Assignment >> Using the listing below, print exactly everything from the line with "World_evolves w w'." down to the line with "destruct (_ ||", both included, and nothing more.

○ ○ ○ ○ ○ ○ ○

Lemma adopt_snapshot_same req st st' :
  adopt_snapshot req st = Some st' →
  disk_ st' = disk_ st ∧ current_term_ st' = current_term_ st ∧ voted_for_ st' = voted_for_ st.
Proof.
  unfold adopt_snapshot, raise_commit. intros H. apply bind_Some in H as (log & _ & H).
  destruct (_ <? _); injection H as <-; done.
Qed.

Lemma HandleInstallSnapshot_evolves from req w w' :
  HandleInstallSnapshot now uniform_int restore_cb_ SerializeSnapshot from req w = Some w' →
  World_evolves w w'.
Proof.
  destruct w as [st e]. unfold HandleInstallSnapshot. raft_simpl.
  destruct (Z.ltb_spec (is_term req) (current_term_ st)) as [Hlt|Hge].
  { intros [= <-]. same. }
  set (w1 := if current_term_ st <? is_term req then _ else _).
  assert (evolves st (fst w1)) as H1.
  { subst w1. destruct (Z.ltb_spec (current_term_ st) (is_term req)); [|same].
    raft_simpl. via_persist.
    apply evolves_persist; [done..|]. by apply keeps_vote_later. }
  set (w2 := ResetElectionTimer _ _ _). assert (evolves st (fst w2)) as H2.
  { etransitivity; [exact H1|]. subst w2.
    etransitivity; [|apply evolves_same, ResetElectionTimer_same]. raft_simpl.
    apply evolves_same. repeat split. }
  intros H. etransitivity; [exact H2|]. clearbody w2. clear H1 H2 w1.
  destruct (_ || _); [injection H as <-; same|].
  destruct (written _ _) eqn:Hw; [|injection H as <-; same].
  set (w3 := match restore_cb_ with Some _ => _ | None => _ end) in H.
  assert (same_durable (fst w2) (fst w3)) as Hs.
  { subst w3. destruct restore_cb_; [destruct (bool_decide _)|]; repeat split. }
  clearbody w3. destruct w3 as [st3 e3]. cbn [fst snd] in *.
  etransitivity; [apply evolves_same, Hs|]. clear Hs Hw.
  apply bind_Some in H as (st4 & Ha & H). injection H as <-.
  apply adopt_snapshot_same in Ha as (Hw & Ht & Hv). cbn [fst].
  transitivity (PersistState st4); [by apply evolves_rewrite_log|same].
Qed.

(** ** Roles *)

Lemma step_down_evolves term st : current_term_ st < term → evolves st (step_down term st).
Proof.
  intros H. unfold step_down. apply evolves_persist; [done|]. by apply keeps_vote_later.
Qed.

Lemma BecomeFollower_evolves term st : evolves st (BecomeFollower term st).
Proof.
  unfold BecomeFollower. destruct (Z.ltb_spec (current_term_ st) term); [|same].
  via_persist. apply evolves_persist; [done|]. by apply keeps_vote_later.
Qed.

Lemma BecomeCandidate_evolves st :
  0 <= current_term_ st < 2 ^ 64 - 1 → evolves st (BecomeCandidate st).
Proof.
  intros H. unfold BecomeCandidate. apply evolves_persist; [done|].
  apply keeps_vote_later. raft_simpl. rewrite u64_small; lia.
Qed.

Lemma lead_same st st' : lead st = Some st' → same_durable st st'.
Proof.
  unfold lead. intros H. apply bind_Some in H as (l & _ & H).
  destruct (init_progress _ _). injection H as <-. repeat split.
Qed.

Lemma Propose_append_evolves command st st' r :
  Propose_append command st = Some (st', r) → evolves st st'.
Proof.
  unfold Propose_append. destruct (bool_decide _); [|intros [= <- _]; same].
  intros H. apply bind_Some in H as (l & _ & H). injection H as <- _.
  via_persist. by apply evolves_rewrite_log.
Qed.

Lemma TakeSnapshot_write_evolves snap st st' :
  TakeSnapshot_write SerializeSnapshot snap st = Some st' → evolves st st'.
Proof. unfold TakeSnapshot_write. destruct (written _ _); [|done]. intros [= <-]. same. Qed.

Lemma TakeSnapshot_finish_evolves snap st st' :
  TakeSnapshot_finish snap st = Some st' → evolves st st'.
Proof.
  unfold TakeSnapshot_finish. intros H. apply bind_Some in H as (l & _ & H). injection H as <-.
  by apply evolves_rewrite_log.
Qed.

○ ○ ○ ○ ○ ○ ○

Answer section >>
  World_evolves w w'.
Proof.
  destruct w as [st e]. unfold HandleInstallSnapshot. raft_simpl.
  destruct (Z.ltb_spec (is_term req) (current_term_ st)) as [Hlt|Hge].
  { intros [= <-]. same. }
  set (w1 := if current_term_ st <? is_term req then _ else _).
  assert (evolves st (fst w1)) as H1.
  { subst w1. destruct (Z.ltb_spec (current_term_ st) (is_term req)); [|same].
    raft_simpl. via_persist.
    apply evolves_persist; [done..|]. by apply keeps_vote_later. }
  set (w2 := ResetElectionTimer _ _ _). assert (evolves st (fst w2)) as H2.
  { etransitivity; [exact H1|]. subst w2.
    etransitivity; [|apply evolves_same, ResetElectionTimer_same]. raft_simpl.
    apply evolves_same. repeat split. }
  intros H. etransitivity; [exact H2|]. clearbody w2. clear H1 H2 w1.
  destruct (_ || _); [injection H as <-; same|].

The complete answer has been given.